> Assigned task: Keep to one stretch of the data below, the lines from the one with "Import Cells Ansi." up to and including the one with "Proof. apply Nat.ltb_lt.", and return that stretch exactly.

> Extracted material:
(* ===== verification/TermCellsProps.v ===== *)
(** * What cells, captured lines and search promise

    The line model stays within its bounds whatever a stream does; attributes never
    change the text; plain text comes out as its lines; and a search match names
    exactly the cells its text is drawn in. *)

From S2P Require Import Prelude Bytes TermCells.

Open Scope goble_scope.

Module AnsiProps.
Import Cells Ansi.

Lemma length_write_at c cell r :
  length (write_at c cell r) = max (length r) (S c).
Proof. unfold write_at. rewrite length_insert, length_app, length_replicate. lia. Qed.

(** The caret's row exists, and neither dimension passes its bound. *)
Record bounded (s : t) : Prop := {
  bounded_row : row s < length (rows s);
  bounded_rows : length (rows s) <= MAX_ROWS;
  bounded_cols : Forall (fun r => length r <= MAX_COLUMNS) (rows s);
}.

Lemma max_rows_pos : 1 < MAX_ROWS.
Proof. apply Nat.ltb_lt. vm_compute. reflexivity. Qed.

Lemma new_bounded : bounded new.
Proof. pose proof max_rows_pos. split; simpl; [lia..|]. repeat constructor. simpl. lia. Qed.

Lemma put_bounded s c : bounded s -> bounded (put s c).
Proof.
  intros [Hr Hrs Hc]. unfold put. destruct (Nat.leb_spec MAX_COLUMNS (col s)); [done|].
  rewrite (proj2 (Nat.leb_gt _ _)) by done.
  split; simpl; rewrite ?length_alter; [done..|].
  apply Forall_alter; [done|]. intros r _ Hlen. rewrite length_write_at. lia.
Qed.

Lemma newline_bounded s : bounded s -> bounded (newline s).
Proof.
  intros [Hr Hrs Hc]. unfold newline.
  assert (length (rows s ++ replicate (S (S (row s)) - length (rows s)) []) =
          max (length (rows s)) (S (S (row s)))) as Hlen.
  { rewrite length_app, length_replicate. lia. }
  assert (Forall (fun r => length r <= MAX_COLUMNS)
            (rows s ++ replicate (S (S (row s)) - length (rows s)) [])) as Hall.
  { apply Forall_app. split; [done|]. apply Forall_replicate. simpl. lia. }
  destruct (Nat.leb_spec MAX_ROWS (S (row s))); split; simpl.
  - rewrite length_drop, Hlen. lia.
  - rewrite length_drop, Hlen. lia.
  - by apply Forall_drop.
  - rewrite Hlen. lia.
  - rewrite Hlen. lia.
  - done.
Qed.

Lemma call_bounded s c : bounded s -> bounded (call s c).
Proof.
  intros Hs. destruct c; simpl; auto using put_bounded, newline_bounded; by destruct Hs.
Qed.

Lemma calls_bounded calls s : bounded s -> bounded (foldl call s calls).
Proof. revert s. induction calls; simpl; auto using call_bounded. Qed.

Lemma pop_blank_suffix l : exists k, l = k ++ pop_blank l /\ forallb is_blank k = true.
Proof.
  induction l as [|c l (k & Hk & Hb)]; simpl; [by exists []|].
  destruct (is_blank c) eqn:Hc; [|by exists []].
  exists (c :: k). simpl. rewrite Hc, Hb, <- Hk. done.
Qed.

Lemma trim_cells_prefix l : exists k, l = trim_cells l ++ k /\ forallb is_blank k = true.
Proof.
  unfold trim_cells. destruct (pop_blank_suffix (reverse l)) as (k & Hk & Hb).
  exists (reverse k). split.
  - by rewrite <- reverse_app, <- Hk, reverse_involutive.
  - apply forallb_forall. rewrite forallb_forall in Hb. intros c Hc. apply Hb.
    apply list_elem_of_In. apply list_elem_of_In in Hc. by apply elem_of_reverse.
Qed.

Lemma trim_cells_last l c : last (trim_cells l) = Some c -> is_blank c = false.
Proof.
  unfold trim_cells. rewrite last_reverse. induction (reverse l) as [|c' l' IH]; simpl; [done|].
  destruct (is_blank c') eqn:Hc; [done|]. simpl. congruence.
Qed.

(** Whatever calls the parser makes, the line model keeps the caret on an existing row, at
    most [MAX_ROWS] rows and [MAX_COLUMNS] columns, and the lines it ends with keep the
    bounds and end in no blank cell. *)
Theorem captured_lines_bounded calls :
  bounded (foldl call new calls) /\
  length (render_calls calls) <= MAX_ROWS /\
  Forall (fun l => length l <= MAX_COLUMNS /\ forall c, last l = Some c -> is_blank c = false)
    (render_calls calls).
Proof.
  pose proof (calls_bounded calls new new_bounded) as Hb. split; [done|].
  unfold render_calls, finish. destruct Hb as [_ Hrs Hc]. generalize dependent (foldl call new calls).
  intros s Hrs Hc. rewrite length_fmap.
  set (rs := match last (rows s) with Some r => _ | None => _ end).
  assert (rs `prefix_of` rows s) as [k Hk].
  { unfold rs. repeat case_match; try done. apply prefix_take. }
  rewrite Hk in Hrs, Hc. rewrite length_app in Hrs. split; [lia|].
  apply Forall_app in Hc as [Hc _]. apply Forall_fmap. eapply Forall_impl; [exact Hc|].
  intros r Hr. simpl. split; [|apply trim_cells_last].
  destruct (trim_cells_prefix r) as (k' & Hk' & _). rewrite Hk', length_app in Hr. lia.
Qed.

(** ** Attributes and text *)

(** What a cell contributes to the text. *)
Abbreviation shape c := (ch c, zerowidth c, is_spacer c) (only parsing).
Definition shape_of (c : ScreenCell) : char * Str * bool := shape c.

Abbreviation row_shape := (fmap (M := list) shape_of) (only parsing).

(** The same text at the same places, whatever the pens. *)
Record same_text (s s' : t) : Prop := {
  same_rows : row_shape <$> rows s = row_shape <$> rows s';
  same_row : row s = row s';
  same_col : col s = col s';
  same_pen : is_spacer (pen s) = false /\ is_spacer (pen s') = false;
}.

Lemma fmap_shape_length (l l' : ScreenLine) :
  shape_of <$> l = shape_of <$> l' -> length l = length l'.
Proof. intros H. apply (f_equal length) in H. by rewrite !length_fmap in H. Qed.

Lemma same_text_put s s' c : same_text s s' -> same_text (put s c) (put s' c).
Proof.
  intros [Hrs Hr Hc [Hp Hp']]. unfold put. rewrite <- Hc, <- Hr.
  assert (length (rows s) = length (rows s')) as Hl.
  { apply (f_equal length) in Hrs. by rewrite !length_fmap in Hrs. }
  rewrite <- Hl. case_match; [by split|].
  assert (forall rs rs' : list ScreenLine, row_shape <$> rs = row_shape <$> rs' ->
    row_shape <$> alter (write_at (col s) (cell s c)) (row s) rs =
    row_shape <$> alter (write_at (col s) (cell s' c)) (row s) rs') as Halt.
  { intros rs rs' Hrows. apply list_eq. intros i. apply (f_equal (.!! i)) in Hrows.
    rewrite !list_lookup_fmap in *. destruct (decide (row s = i)) as [->|].
    - rewrite !list_lookup_alter, !decide_True by done.
      destruct (rs !! i) as [r|], (rs' !! i) as [r'|]; simplify_eq/=; try done. f_equal.
      unfold write_at. rewrite !list_fmap_insert, !fmap_app, !fmap_replicate.
      rewrite (fmap_shape_length r r') by done. unfold cell, shape_of, is_spacer in *. simpl.
      rewrite Hp, Hp'. congruence.
    - by rewrite !list_lookup_alter_ne. }
  split; simpl; [|congruence|congruence|done].
  apply Halt. case_match; [|done]. by rewrite !fmap_app, Hrs.
Qed.

Lemma same_text_newline s s' : same_text s s' -> same_text (newline s) (newline s').
Proof.
  intros [Hrs Hr Hc Hp]. unfold newline. rewrite <- Hr.
  assert (length (rows s) = length (rows s')) as Hl.
  { apply (f_equal length) in Hrs. by rewrite !length_fmap in Hrs. }
  rewrite <- Hl.
  assert (row_shape <$> rows s ++ replicate (S (S (row s)) - length (rows s)) [] =
          row_shape <$> rows s' ++ replicate (S (S (row s)) - length (rows s)) []) as Hrows.
  { by rewrite !fmap_app, Hrs. }
  case_match; split; simpl; try done.
  by rewrite !fmap_drop, Hrows.
Qed.

Lemma terminal_attribute_spacer a p :
  is_spacer p = false -> is_spacer (terminal_attribute a p) = false.
Proof. by destruct a. Qed.

Lemma same_text_call s s' c : same_text s s' -> same_text (call s c) (call s' c).
Proof.
  intros Hs. destruct c; simpl; auto using same_text_put, same_text_newline;
    destruct Hs as [Hrs Hr Hc [Hp Hp']]; split; simpl; auto using terminal_attribute_spacer.
  all: congruence.
Qed.

Definition is_attribute (c : Call) : bool :=
  match c with TerminalAttribute _ => true | _ => false end.

Lemma same_text_attribute s s' a :
  same_text s s' -> same_text (call s (TerminalAttribute a)) s'.
Proof.
  intros [Hrs Hr Hc [Hp Hp']]. split; simpl; auto using terminal_attribute_spacer.
Qed.

Lemma same_text_calls calls s s' :
  same_text s s' ->
  same_text (foldl call s calls) (foldl call s' (filter (fun c => is_attribute c = false) calls)).
Proof.
  revert s s'. induction calls as [|c calls IH]; intros s s' Hs; [done|]. cbn [foldl].
  destruct c; rewrite ?filter_cons_True by done; cbn [foldl]; auto using same_text_call.
  rewrite filter_cons_False by done. auto using same_text_attribute.
Qed.

Lemma is_blank_shape c c' : shape_of c = shape_of c' -> is_blank c = is_blank c'.
Proof. unfold shape_of, is_blank. by intros [= -> -> _]. Qed.

Lemma forallb_shape (l l' : ScreenLine) :
  shape_of <$> l = shape_of <$> l' -> forallb is_blank l = forallb is_blank l'.
Proof.
  revert l'. induction l as [|c l IH]; intros [|c' l']; simpl; try done.
  intros [= H]. rewrite (IH l'), (is_blank_shape c c') by (done || unfold shape_of; congruence). done.
Qed.

Lemma trim_cells_shape (l l' : ScreenLine) :
  shape_of <$> l = shape_of <$> l' -> shape_of <$> trim_cells l = shape_of <$> trim_cells l'.
Proof.
  intros H. unfold trim_cells. rewrite !fmap_reverse. f_equal.
  apply (f_equal reverse) in H. rewrite <- !fmap_reverse in H.
  revert H. generalize (reverse l'), (reverse l). clear. intros l' l. revert l'.
  induction l as [|c l IH]; intros [|c' l']; simpl; try done.
  intros [= H1 H2 H3 H4]. rewrite (is_blank_shape c c') by (unfold shape_of; congruence).
  destruct (is_blank c'); [auto|]. simpl. unfold shape_of at 1 3. congruence.
Qed.

Lemma line_text_shape (l l' : ScreenLine) :
  shape_of <$> l = shape_of <$> l' -> line_text l = line_text l'.
Proof.
  intros H. unfold line_text. f_equal. revert l' H.
  induction l as [|c l IH]; intros [|c' l'] H; try done.
  rewrite !fmap_cons in H. injection H as H1 H2 H3 H4.
  rewrite !bind_cons, (IH l') by done. unfold cell_text. by rewrite H1, H2, H3.
Qed.

Lemma finish_same_text s s' :
  same_text s s' -> line_text <$> finish s = line_text <$> finish s'.
Proof.
  intros [Hrs _ _ _]. unfold finish. rewrite <- !list_fmap_compose.
  assert (forall rs rs' : list ScreenLine, row_shape <$> rs = row_shape <$> rs' ->
    line_text ∘ trim_cells <$> rs = line_text ∘ trim_cells <$> rs') as Hlines.
  { induction rs as [|r rs IH]; intros [|r' rs']; simpl; try done. intros [= Hr Hrs'].
    f_equal; [|auto]. by apply line_text_shape, trim_cells_shape. }
  apply Hlines.
  assert (length (rows s) = length (rows s')) as Hl.
  { apply (f_equal length) in Hrs. by rewrite !length_fmap in Hrs. }
  apply (f_equal last) in Hrs as Hlast. rewrite !fmap_last in Hlast.
  destruct (last (rows s)) as [r|], (last (rows s')) as [r'|]; simplify_eq/=; try done.
  rewrite (forallb_shape r r') by done. case_match; [|done].
  by rewrite !fmap_take, Hrs, Hl.
Qed.
Definition visible_images (s : t) : list Image.ImagePlacement :=
  Image.cache_visible (images s) (history_size s) (display_offset s) (screen_lines (size s)).

Definition visible_row_of (s : t) (line : nat) : option nat :=
  let top := history_size s - display_offset s in
  if line <? top then None
  else let row := line - top in if row <? screen_lines (size s) then Some row else None.

Definition scroll_display (s : t) (d : Z) : t := set_grid (term_scroll (grid s) d) s.

(** [i32::try_from(n).unwrap_or(i32::MAX)]. *)
Definition clamp_i32 (n : nat) : Z := Z.min (Z.of_nat n) 2147483647.

Definition scroll_to_line (s : t) (line : nat) : t :=
  let rows := max (screen_lines (size s)) 1 in
  let top := history_size s - display_offset s in
  let bottom := top + (rows - 1) in
  if line <? top then scroll_display s (clamp_i32 (top - line))
  else if bottom <? line then scroll_display s (- clamp_i32 (line - bottom))
  else s.

Definition cursor_line (s : t) : nat :=
  history_size s - display_offset s + (cursor_viewport (grid s)).1.
Definition cursor_column (s : t) : nat := (cursor_viewport (grid s)).2.

(** [Screen::text]: the visible rows, less trailing empty ones. *)
Fixpoint pop_empty (l : list Str) : list Str :=
  match l with
  | [] :: l' => pop_empty l'
  | _ => l
  end.
Fixpoint join (sep : Str) (l : list Str) : Str :=
  match l with
  | [] => []
  | [s] => s
  | s :: l' => s ++ sep ++ join sep l'
  end.
Definition pop_empty_last (l : list Str) : list Str := reverse (pop_empty (reverse l)).
Definition text (s : t) : Str := join [NEWLINE] (pop_empty_last (line_text <$> lines s)).

Definition search `{Search.Regex} (s : t) (query : Str) (options : Search.SearchOptions)
    : result Search.SearchError (list Search.SearchMatch) :=
  Search.search_lines (content_lines s) query options.

End screen.
Arguments t {_}.
End Screen.

(** ** What a screen promises *)

Module ScreenProps.
Import Screen.

Section props.
Context {V : Vt} {L : VtLaws V} {C : Image.ImageCodecs}.

(** Screens that differ at most in their image placements and in the revision counter,
    the two things the grouping of bytes into reads can touch. *)
Record eqv (s s' : t) : Prop := {
  eqv_grid : grid s = grid s';
  eqv_listener : listener s = listener s';
  eqv_size : size s = size s';
  eqv_tap : image_tap s = image_tap s';
  eqv_frozen : frozen s = frozen s';
  eqv_dropped : dropped_bytes s = dropped_bytes s';
}.

#[export] Instance eqv_equivalence : Equivalence eqv.
Proof.
  split.
  - by split.
  - intros s s' []. by split.
  - intros s s' s'' [] []. split; congruence.
Qed.

Lemma set_images_eqv c s : eqv (set_images c s) s.
Proof. by split. Qed.

Lemma bump_eqv s : eqv (bump_revision s) s.
Proof. by split. Qed.

#[export] Instance set_grid_proper r : Proper (eqv ==> eqv) (set_grid r).
Proof. intros s s' [? Hl ? ? ? ?]. split; simpl; congruence. Qed.

#[export] Instance set_tap_proper p : Proper (eqv ==> eqv) (set_tap p).
Proof. intros s s' []. by split. Qed.

#[export] Instance freeze_proper : Proper (eqv ==> eqv) freeze.
Proof. intros s s' []. by split. Qed.

#[export] Instance resize_proper : Proper (eqv ==> eq ==> eqv) resize.
Proof.
  intros s s' [Hg Hl Hs Ht Hf Hd] sz ? <-. unfold resize. rewrite Hg. split; simpl; congruence.
Qed.

#[export] Instance reset_proper : Proper (eqv ==> eqv) reset.
Proof. intros s s' [Hg Hl Hs Ht Hf Hd]. unfold reset. split; simpl; congruence. Qed.

(** What an item does to a screen, placements aside. *)
Definition on_item (s : t) (i : ImageProps.item) : t :=
  match i with
  | ImageProps.IByte b => set_grid (term_advance (grid s) [b]) s
  | _ => s
  end.

#[export] Instance on_item_proper : Proper (eqv ==> eq ==> eqv) on_item.
Proof.
  intros s s' Hs i ? <-. destruct i as [b|e|d]; simpl; [|done|done].
  rewrite (eqv_grid _ _ Hs). by rewrite Hs.
Qed.

Lemma on_items_proper s s' l : eqv s s' -> eqv (foldl on_item s l) (foldl on_item s' l).
Proof. revert s s'. induction l as [|i l IH]; intros s s' Hs; [done|]. simpl. apply IH. by rewrite Hs. Qed.

Lemma set_grid_app s a b :
  set_grid (term_advance (grid s) (a ++ b)) s
  = (let s1 := set_grid (term_advance (grid s) a) s in set_grid (term_advance (grid s1) b) s1).
Proof.
  rewrite term_advance_app. destruct (term_advance (grid s) a) as [t1 e1]. unfold set_grid at 2 3.
  simpl. destruct (term_advance t1 b) as [t2 e2]. unfold set_grid. simpl. by rewrite foldl_app.
Qed.
(* ===== verification/TermBlocksProps.v ===== *)
(** * What the block list promises

    The invariant of a session, the life of a claimed command, the isolation of finished
    blocks and the content of a tool result, over every sequence of the operations of
    [list.rs] ([op], [run]). *)

From S2P Require Import Prelude Bytes TermHooks TermCells TermImage TermImageProps TermScreen TermBlocks.

Open Scope goble_scope.

Module BlockProps.
Import Blocks BlockList.

Section props.
Context {V : Screen.Vt} {C : Image.ImageCodecs}.

(** The operations of a list and their interleavings. *)
Inductive op : Type :=
| Feed (bytes : Bytes)
| Apply (now : Clock) (event : HookTap.HookEvent)
| Claim (id : BlockId) (owner : BlockOwner)
| Resize (size : Screen.ScreenSize)
| PushCard (conversation label : Str)
| Associate (id : BlockId) (conversation : Str)
| SetVisibility (id : BlockId) (v : BlockVisibility).

Definition do_op (l : t) (o : op) : t * list BlockEvent :=
  match o with
  | Feed bytes => (feed bytes l, [])
  | Apply now event => apply now event l
  | Claim id owner => ((claim_next_pre_exec l id owner).1, [])
  | Resize sz => (resize sz l, [])
  | PushCard c n => ((push_agent_view_block c n l).1, [])
  | Associate id c => ((associate_with_conversation id c l).1, [])
  | SetVisibility id v => ((set_visibility id v l).1, [])
  end.

Definition step (s : t * list BlockEvent) (o : op) : t * list BlockEvent :=
  ((do_op s.1 o).1, s.2 ++ (do_op s.1 o).2).
Definition run (l : t) (ops : list op) : t * list BlockEvent := foldl step (l, []) ops.

Lemma run_nil l : run l [] = (l, []).
Proof. done. Qed.

Lemma run_snoc l ops o :
  run l (ops ++ [o]) = ((do_op (run l ops).1 o).1, (run l ops).2 ++ (do_op (run l ops).1 o).2).
Proof. unfold run. by rewrite foldl_app. Qed.

Lemma sorted_nodup l : StronglySorted N.lt l -> NoDup l.
Proof.
  intros Hs. induction Hs as [|x l Hl IH Hx]; constructor; [|done].
  intros Hin. rewrite Forall_forall in Hx. specialize (Hx _ Hin). lia.
Qed.

(** ** One block *)

Definition is_live (s : BlockState) : bool :=
  match s with Static | BeforeExecution | Executing => true | _ => false end.
Definition has_started (s : BlockState) : bool :=
  match s with Static | BeforeExecution => false | _ => true end.

(** A block has an exit code and frozen screens exactly when it is done, belongs to the
    agent only once its command has started, and a card is never run. *)
Record block_ok (b : Block.t) : Prop := {
  ok_exit : is_Some (Block.exit_code b) <-> Block.is_done b = true;
  ok_frozen : Block.is_done b = true ->
    Screen.frozen (Block.command b) = true /\ Screen.frozen (Block.output b) = true;
  ok_owner : Block.owner b <> User -> has_started (Block.state b) = true;
  ok_card : is_shell (Block.kind b) = false -> Block.state b = Static /\ Block.owner b = User;
}.

(** The part of a block that its place in the list is read from. *)
Definition place (b : Block.t) : BlockId * nat * BlockKind := (Block.id b, Block.index b, Block.kind b).

Lemma new_block_ok id index sz s : is_live s = true -> s <> Executing -> block_ok (Block.new id index sz s).
Proof. intros Hs Hx. split; simpl; try done; destruct s; naive_solver. Qed.

Lemma card_ok id index sz c n : block_ok (Block.agent_view id index sz c n).
Proof. split; simpl; naive_solver. Qed.

Lemma feed_place bytes b : place (Block.feed bytes b) = place b.
Proof. unfold Block.feed. by destruct (negb _), (Block.state b). Qed.

Lemma feed_state bytes b : Block.state (Block.feed bytes b) = Block.state b.
Proof. unfold Block.feed. by destruct (negb _), (Block.state b) eqn:?. Qed.

Lemma screen_feed_frozen s bytes : Screen.frozen s = true -> Screen.frozen (Screen.feed s bytes) = true.
Proof. unfold Screen.feed. by intros ->. Qed.

Lemma feed_ok bytes b : block_ok b -> block_ok (Block.feed bytes b).
Proof.
  intros [He Hf Ho Hc]. unfold Block.feed.
  destruct (is_shell (Block.kind b)) eqn:Hk; simpl; [|split; simpl; naive_solver].
  unfold Block.is_done in *. destruct (Block.state b) eqn:Hs; split; unfold Block.is_done; simpl; rewrite ?Hs; naive_solver.
Qed.

Lemma preexec_place now cmd b : place (Block.preexec now cmd b) = place b.
Proof. unfold Block.preexec. by case_bool_decide. Qed.

Lemma preexec_ok now cmd b :
  is_live (Block.state b) = true -> is_shell (Block.kind b) = true -> block_ok b ->
  block_ok (Block.preexec now cmd b).
Proof.
  intros Hl Hk Hok. unfold Block.preexec. case_bool_decide; [done|]. destruct Hok as [He Hf Ho Hc].
  unfold Block.is_done in *. destruct (Block.state b); try done; split; simpl; naive_solver.
Qed.

Lemma finish_ok now code b :
  is_shell (Block.kind b) = true -> block_ok b ->
  block_ok (Block.finish now code b).
Proof.
  intros Hk [He Hf Ho Hc]. unfold Block.finish.
  destruct (_ && _); (split; simpl; [by split; eauto|done|done|by rewrite Hk]).
Qed.

Lemma promote_ok b : block_ok b -> block_ok (Block.promote_to_background b).
Proof.
  intros [He Hf Ho Hc]. unfold Block.promote_to_background. case_bool_decide as Hs; [|split; assumption].
  unfold Block.is_done in *. rewrite Hs in *. split; simpl; naive_solver.
Qed.

Lemma set_metadata_ok v b : block_ok b -> block_ok (Block.set_metadata v b).
Proof. intros []. split; assumption. Qed.
Lemma set_visibility_ok v b : block_ok b -> block_ok (Block.set_visibility v b).
Proof. intros []. split; assumption. Qed.
Lemma set_index_ok i b : block_ok b -> block_ok (Block.set_index i b).
Proof. intros []. split; assumption. Qed.
Lemma resize_ok sz b : block_ok b -> block_ok (Block.resize sz b).
Proof. intros []. split; assumption. Qed.

Lemma clear_ok b : is_live (Block.state b) = true -> block_ok b -> block_ok (Block.clear b).
Proof.
  intros Hl [He Hf Ho Hc]. split; try done. simpl. unfold Block.is_done in *. simpl.
  by destruct (Block.state b).
Qed.

(** ** The invariant *)

Record core (l : t) : Prop := {
  core_index : forall i b, blocks l !! i = Some b -> Block.index b = i;
  core_ids : StronglySorted N.lt (Block.id <$> blocks l);
  core_next : Forall (fun b => Block.id b < next_id l)%N (blocks l);
  core_blocks : Forall block_ok (blocks l);
}.

Record inv (l : t) : Prop := {
  inv_core : core l;
  inv_active : exists a, active_block l = Some a /\ is_shell (Block.kind a) = true
    /\ is_live (Block.state a) = true;
  inv_cards : forall i b, active l < i -> blocks l !! i = Some b -> is_shell (Block.kind b) = false;
}.

Lemma alter_fmap_same {B} (g : Block.t -> B) f i (l : list Block.t) :
  (forall b, l !! i = Some b -> g (f b) = g b) -> g <$> alter f i l = g <$> l.
Proof.
  intros Hg. apply list_eq. intros j. rewrite !list_lookup_fmap.
  destruct (decide (i = j)) as [<-|Hij]; [|by rewrite list_lookup_alter_ne].
  rewrite list_lookup_alter_eq. destruct (l !! i) as [b|] eqn:Hb; [|done]. cbn. f_equal. by apply Hg.
Qed.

> Final answer:
Import Cells Ansi.

Lemma length_write_at c cell r :
  length (write_at c cell r) = max (length r) (S c).
Proof. unfold write_at. rewrite length_insert, length_app, length_replicate. lia. Qed.

(** The caret's row exists, and neither dimension passes its bound. *)
Record bounded (s : t) : Prop := {
  bounded_row : row s < length (rows s);
  bounded_rows : length (rows s) <= MAX_ROWS;
  bounded_cols : Forall (fun r => length r <= MAX_COLUMNS) (rows s);
}.

Lemma max_rows_pos : 1 < MAX_ROWS.
Proof. apply Nat.ltb_lt. vm_compute. reflexivity. Qed.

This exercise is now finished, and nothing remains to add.